• What the task asks:
Begin at the line below that has "rewrite (Hkept eq_refl)." and stop after the line that has "fold x in Hc, Hnone.". Please restate only those lines, word for word.

*** Provided entries Section Begins ***

(** X14. A break or a continue that is a statement of the body of a for
    statement is compiled in the frame the statements before it left, and
    becomes one jump. When it is unlabeled or names one of the labels the
    dispatcher had or met on the way to the for statement, the jump goes to
    the Break slot or to the Post slot of that loop and leaves the
    environment of the body, if the body declares. When it names another
    label, the jump is the one the walk from the frame around the for
    statement finds, and leaves also the environment of a declaring init
    statement and those that walk counts; if that walk finds nothing, the
    for statement does not compile. The jump is among the instructions the
    for statement adds to the stream, unless the loop is dropped. *)
Theorem X14_labels_reach_the_loop (labels ls : list string) (Init : ast_Stmt)
    (Cond : option ast_Expr) (Post : ast_Stmt) (pre post : list ast_Stmt)
    (tok : Token) (L : option string) (st : CState) :
  tok = BREAK \/ tok = CONTINUE ->
  let Body := pre ++ BranchStmt tok L :: post in
  let loop := labeled ls (ForStmt Init Cond Post Body) in
  let x := label_of L in
  let known := x = "" \/ In x (labels ++ ls) in
  let low := length (cells st) in
  let locals := existsb stmt_declares [Init] in
  let declares := existsb stmt_declares Body in
  let st2 := fst (pushEnvIfFlag low (S low) locals (snd (alloc 2 st))) in
  (forall st',
      Comp_Stmt labels loop st = Ok st' ->
      exists st3 flag fun_ sb j,
        (if is_nil Init then Ok st2 else Comp_Stmt [] Init st2) = Ok st3 /\
        match Cond with
        | None => flag = true /\ fun_ = None
        | Some cond =>
            exists pred, Comp_Expr cond st3 = Ok pred /\
                         Expr_TryAsPred pred = (flag, fun_, false)
        end /\
        let jump := length (cells st3) in
        let test := match fun_ with
                    | Some f => [forCond f (S (S jump))]
                    | None => []
                    end in
        let s7 := with_code (code_of st3 ++ test)
                    (write jump (length (code_of st3))
                       (with_comp
                          (set_Loop (Some (mkLoopInfo
                                             (Some (S jump))
                                             (Some (S (S jump)))
                                             (sort_Strings (labels ++ ls)))))
                          (snd (alloc 3 st3)))) in
        let nb := length (cells s7) in
        Stmts (Comp_Stmt []) pre
              (fst (pushEnvIfFlag nb (S nb) declares (snd (alloc 2 s7))))
        = Ok sb /\
        Comp_Stmt [] (BranchStmt tok L) sb = Ok (Comp_Append j sb) /\
        (known ->
         j = jumpOut (if declares then 1 else 0) (branch_slot tok jump)) /\
        (~ known ->
         exists upn ip,
           walk (branch_target tok x) 0 (comp st) = Some (upn, ip) /\
           j = jumpOut ((if declares then 1 else 0)
                        + (if locals then 1 else 0) + upn) ip) /\
        ((fun_ = None -> flag = true) ->
         exists before after,
           code_of st' = code_of st ++ before ++ j :: after)) /\
  (~ known ->
   walk (branch_target tok x) 0 (comp st) = None ->
   forall st', Comp_Stmt labels loop st <> Ok st').
Proof.
  intros Htok Body loop x known low locals declares st2.
  assert (Hmain : forall st',
      Comp_Stmt labels loop st = Ok st' ->
      exists st3 flag fun_ sb,
        (if is_nil Init then Ok st2 else Comp_Stmt [] Init st2) = Ok st3 /\
        match Cond with
        | None => flag = true /\ fun_ = None
        | Some cond =>
            exists pred, Comp_Expr cond st3 = Ok pred /\
                         Expr_TryAsPred pred = (flag, fun_, false)
        end /\
        let jump := length (cells st3) in
        let test := match fun_ with
                    | Some f => [forCond f (S (S jump))]
                    | None => []
                    end in
        let s7 := with_code (code_of st3 ++ test)
                    (write jump (length (code_of st3))
                       (with_comp
                          (set_Loop (Some (mkLoopInfo
                                             (Some (S jump))
                                             (Some (S (S jump)))
                                             (sort_Strings (labels ++ ls)))))
                          (snd (alloc 3 st3)))) in
        let nb := length (cells s7) in
        Stmts (Comp_Stmt []) pre
              (fst (pushEnvIfFlag nb (S nb) declares (snd (alloc 2 s7))))
        = Ok sb /\
        walk (branch_target tok x) 0 (comp sb)
        = match branch_target tok x (comp s7) with
          | Some ip => Some ((if declares then 1 else 0), ip)
          | None => walk (branch_target tok x)
                      ((if declares then 1 else 0)
                       + (if locals then 1 else 0)) (comp st)
          end /\
        exists sb',
          Comp_Stmt [] (BranchStmt tok L) sb = Ok sb' /\
          ((fun_ = None -> flag = true) ->
           exists before after,
             code_of st' = code_of st ++ before
                           ++ (skipn (Len sb) (code_of sb')) ++ after)).
  { intros st' H. unfold loop in H.
    rewrite Comp_Stmt_labeled in H. cbn [Comp_Stmt] in H.
    assert (Hg : Forall (fun a => grows_on (Comp_Stmt [] a)) Body).
    { apply Forall_forall. intros a _. apply Comp_Stmt_grows. }
    destruct (Comp_For_shape (Comp_Stmt []) Init Cond Post Body
                (labels ++ ls) st st' (Comp_Stmt_grows Init [])
                (Comp_Stmt_grows Post []) Hg H)
      as [st3 [flag [fun_ [seg_init [seg_body [seg_post
         [Hinit [Hc3 [_ [Hpred [_ [_ [Hbr [Hext _]]]]]]]]]]]]]].
    cbv zeta in Hbr.
    destruct Hbr as [s7 [s8 [s9 [Hloop [Hc7 [Hbody [Hc8 Hrest]]]]]]].
    destruct Hrest as [_ [_ [_ [_ [_ [_ [_ [_ [_ [_ [_ [Hf7 Hs7]]]]]]]]]]]].
    fold low in Hinit, Hc3, Hext. fold locals in Hinit, Hc3, Hext.
    fold st2 in Hinit, Hc3.
    exists st3, flag, fun_.
    (* the body *)
    assert (Hne : Body <> []) by (unfold Body; destruct pre; discriminate).
    destruct (Comp_Block_Stmts _ _ _ _ Hne Hbody)
      as [sb3 [Hstmts [Hcb0 Hcb3]]].
    unfold Body in Hstmts at 1.
    destruct (Stmts_app _ _ _ _ _ _ Hstmts)
      as [sb [sb' [Hpre [Hbranch Hafter]]]].
    fold declares in Hpre, Hcb0, Hcb3.
    exists sb. split; [exact Hinit|]. split.
    { destruct Cond as [cond|].
      - apply (For_pred_Some _ _ _ _ Hpred).
      - simpl in Hpred. injection Hpred as <- <-. split; reflexivity. }
    cbv zeta. rewrite <- Hs7.
    split; [exact Hpre|].
    assert (Hgp : Forall (fun a => grows_on (Comp_Stmt [] a)) pre).
    { apply Forall_forall. intros a _. apply Comp_Stmt_grows. }
    assert (Hga : Forall (fun a => grows_on (Comp_Stmt [] a)) post).
    { apply Forall_forall. intros a _. apply Comp_Stmt_grows. }
    split.
    - (* the walk from the frame of the branch statement *)
      pose proof (branch_target_loop tok x) as Ht.
      assert (Hall : Forall (fun s => orderly_on (Comp_Stmt [] s)) pre).
      { apply Forall_forall. intros a _. apply Comp_Stmt_orderly. }
      destruct (Stmts_orderly (Comp_Stmt []) pre Hgp Hall _ _ Hpre)
        as [Fb _].
      rewrite (walk_same_frame _ 0 _ _ Ht Fb).
      rewrite (pushEnvIfFlag_walk _ _ declares _ _ Ht).
      change (comp (snd (alloc 2 s7))) with (comp s7).
      rewrite (walk_eq _ _ (comp s7)).
      destruct (optional_orderly (Comp_Stmt []) Init
                  (Comp_Stmt_orderly Init []) _ _ Hinit)
        as [[E1 [E2 [E3 E4]]] _].
      destruct (pushEnvIfFlag_facts low (S low) locals (snd (alloc 2 st)))
        as [_ [_ [Ho2 [Hu2 _]]]].
      fold st2 in Ho2, Hu2.
      assert (G1 : Func (comp s7) = None).
      { rewrite Hf7. simpl. rewrite E1. unfold st2.
        destruct locals; reflexivity. }
      assert (G3 : UpCost (comp s7) = (if locals then 1 else 0))
        by (rewrite Hf7; simpl; rewrite E3; exact Hu2).
      assert (G4 : Comp_Outer (comp s7)
                   = Some (set_Code (Comp_Code (comp st2)) (comp st))).
      { rewrite Hf7. simpl. rewrite E4. exact Ho2. }
      rewrite G1. destruct (branch_target tok x (comp s7)); [reflexivity|].
      rewrite G4, G3.
      apply (walk_same_frame _ _ _ _ Ht (same_frame_set_Code _ _)).
    - (* the instruction is in the final stream *)
      exists sb'. split; [exact Hbranch|]. intros Hkept.
      destruct (Stmts_grows (Comp_Stmt []) pre Hgp _ _ Hpre)
        as [seg_pre [_ Epre]].
      destruct (Comp_Stmt_grows (BranchStmt tok L) [] _ _ Hbranch)
        as [seg_j [_ Ej]].
      destruct (Stmts_grows (Comp_Stmt []) post Hga _ _ Hafter)
        as [seg_rest [_ Erest]].
      pose proof (eb_code Epre) as Cpre. pose proof (eb_code Ej) as Cj.
      pose proof (eb_code Erest) as Crest.
      pose proof (eb_code Hext) as Hc'. cbv zeta in Hc'.
      destruct (pushEnvIfFlag_facts low (S low) locals (snd (alloc 2 st)))
        as [Hc2 _].
      fold st2 in Hc2.
      change (code_of (snd (alloc 2 st))) with (code_of st) in Hc2.
      assert (Hk : (if match fun_ with
                       | Some _ => false
                       | None => negb flag
                       end then @nil Stmt else
                      match fun_ with
                      | Some f => [forCond f (S (S (length (cells st3))))]
                      | None => []
                      end ++ seg_body ++ seg_post
                      ++ [forJump (length (cells st3))])
                   = match fun_ with
                     | Some f => [forCond f (S (S (length (cells st3))))]
                     | None => []
                     end ++ seg_body ++ seg_post
                     ++ [forJump (length (cells st3))]).
      { destruct fun_ as [f|]; [reflexivity|].
        rewrite (Hkept eq_refl). reflexivity. }
      rewrite Hk in Hc'.
      assert (Hsb : seg_body
                    = (if declares
                       then [pushEnv (length (cells s7))
                                     (S (length (cells s7)))] else [])
                      ++ seg_pre ++ seg_j ++ seg_rest
                      ++ (if declares then [popEnv] else [])).
      { apply (app_inv_head (code_of s7)). rewrite <- Hc8, Hcb3, Crest, Cj,
          Cpre, Hcb0. rewrite <- !app_assoc. reflexivity. }
      assert (Hskip : skipn (Len sb) (code_of sb') = seg_j).
      { rewrite Cj. unfold Len, Code_Len. fold (code_of sb).
        rewrite skipn_app, skipn_all, Nat.sub_diag. reflexivity. }
      rewrite Hskip.
      exists ((if locals then [pushEnv low (S low)] else [])
              ++ seg_init
              ++ match fun_ with
                 | Some f => [forCond f (S (S (length (cells st3))))]
                 | None => []
                 end
              ++ (if declares
                  then [pushEnv (length (cells s7)) (S (length (cells s7)))]
                  else [])
              ++ seg_pre).
      exists (seg_rest ++ (if declares then [popEnv] else [])
              ++ seg_post ++ [forJump (length (cells st3))]
              ++ (if locals then [popEnv] else [])).
      rewrite Hc', Hsb. rewrite <- !app_assoc. reflexivity. }
  split.
  - intros st' H.
    destruct (Hmain st' H)
      as [st3 [flag [fun_ [sb [Hinit [Hcond [Hpre [Hw [sb' [Hbranch Hin]]]]]]]]]].
    cbv zeta in *.
    destruct (Comp_Branch_walk tok L [] sb Htok) as [Hc Hnone].
    fold x in Hc, Hnone.
    match type of Hw with
    | context [branch_target tok x (comp ?s)] =>
        destruct (branch_target_here tok x (comp s) (length (cells st3))
                    (labels ++ ls) Htok eq_refl) as [Hyes Hno]
    end.
    assert (Hj : exists j, Comp_Stmt [] (BranchStmt tok L) sb
                           = Ok (Comp_Append j sb) /\
                 (known -> j = jumpOut (if declares then 1 else 0)
                                 (branch_slot tok (length (cells st3)))) /\
                 (~ known ->
                  exists upn ip,
                    walk (branch_target tok x) 0 (comp st) = Some (upn, ip) /\
                    j = jumpOut ((if declares then 1 else 0)
                                 + (if locals then 1 else 0) + upn) ip)).
    { destruct (walk (branch_target tok x) 0 (comp sb)) as [[u c]|] eqn:Hwb;
        [|exfalso; apply (Hnone eq_refl sb' Hbranch)].
      exists (jumpOut u c). split; [exact Hc|]. split.
      - intros Hk. rewrite (Hyes Hk) in Hw. injection Hw as -> ->.
        reflexivity.
      - intros Hn. rewrite (Hno Hn) in Hw.
        rewrite (walk_shift _ (comp st)) in Hw.
        destruct (walk (branch_target tok x) 0 (comp st)) as [[upn ip]|];
          [|discriminate Hw].
        injection Hw as -> ->. exists upn, ip. split; reflexivity. }
    destruct Hj as [j [Hj [Hjk Hjn]]].
    exists st3, flag, fun_, sb, j.
    split; [exact Hinit|]. split; [exact Hcond|]. split; [exact Hpre|].
    split; [exact Hj|]. split; [exact Hjk|]. split; [exact Hjn|].
    intros Hkept. destruct (Hin Hkept) as [before [after Hcode]].
    rewrite Hj in Hbranch. injection Hbranch as <-.
    assert (Hs : skipn (Len sb) (code_of (Comp_Append j sb)) = [j]).
    { unfold Len, Code_Len. fold (code_of sb).
      change (code_of (Comp_Append j sb)) with (code_of sb ++ [j]).
      rewrite skipn_app, skipn_all, Nat.sub_diag. reflexivity. }
    rewrite Hs in Hcode. exists before, after. exact Hcode.
  - intros Hn Hnone st' H.
    destruct (Hmain st' H)
      as [st3 [flag [fun_ [sb [_ [_ [_ [Hw [sb' [Hbranch _]]]]]]]]]].
    cbv zeta in *.
    destruct (Comp_Branch_walk tok L [] sb Htok) as [_ Hfail].
    fold x in Hfail.
    match type of Hw with
    | context [branch_target tok x (comp ?s)] =>
        destruct (branch_target_here tok x (comp s) (length (cells st3))
                    (labels ++ ls) Htok eq_refl) as [_ Hno]
    end.
    rewrite (Hno Hn) in Hw. rewrite (walk_shift _ (comp st)), Hnone in Hw.
    apply (Hfail Hw sb' Hbranch).
Qed.
End Labels.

*** Provided entries Section Ends ***

• Answer to the problem:
        rewrite (Hkept eq_refl). reflexivity. }
      rewrite Hk in Hc'.
      assert (Hsb : seg_body
                    = (if declares
                       then [pushEnv (length (cells s7))
                                     (S (length (cells s7)))] else [])
                      ++ seg_pre ++ seg_j ++ seg_rest
                      ++ (if declares then [popEnv] else [])).
      { apply (app_inv_head (code_of s7)). rewrite <- Hc8, Hcb3, Crest, Cj,
          Cpre, Hcb0. rewrite <- !app_assoc. reflexivity. }
      assert (Hskip : skipn (Len sb) (code_of sb') = seg_j).
      { rewrite Cj. unfold Len, Code_Len. fold (code_of sb).
        rewrite skipn_app, skipn_all, Nat.sub_diag. reflexivity. }
      rewrite Hskip.
      exists ((if locals then [pushEnv low (S low)] else [])
              ++ seg_init
              ++ match fun_ with
                 | Some f => [forCond f (S (S (length (cells st3))))]
                 | None => []
                 end
              ++ (if declares
                  then [pushEnv (length (cells s7)) (S (length (cells s7)))]
                  else [])
              ++ seg_pre).
      exists (seg_rest ++ (if declares then [popEnv] else [])
              ++ seg_post ++ [forJump (length (cells st3))]
              ++ (if locals then [popEnv] else [])).
      rewrite Hc', Hsb. rewrite <- !app_assoc. reflexivity. }
  split.
  - intros st' H.
    destruct (Hmain st' H)
      as [st3 [flag [fun_ [sb [Hinit [Hcond [Hpre [Hw [sb' [Hbranch Hin]]]]]]]]]].
    cbv zeta in *.
    destruct (Comp_Branch_walk tok L [] sb Htok) as [Hc Hnone].
    fold x in Hc, Hnone.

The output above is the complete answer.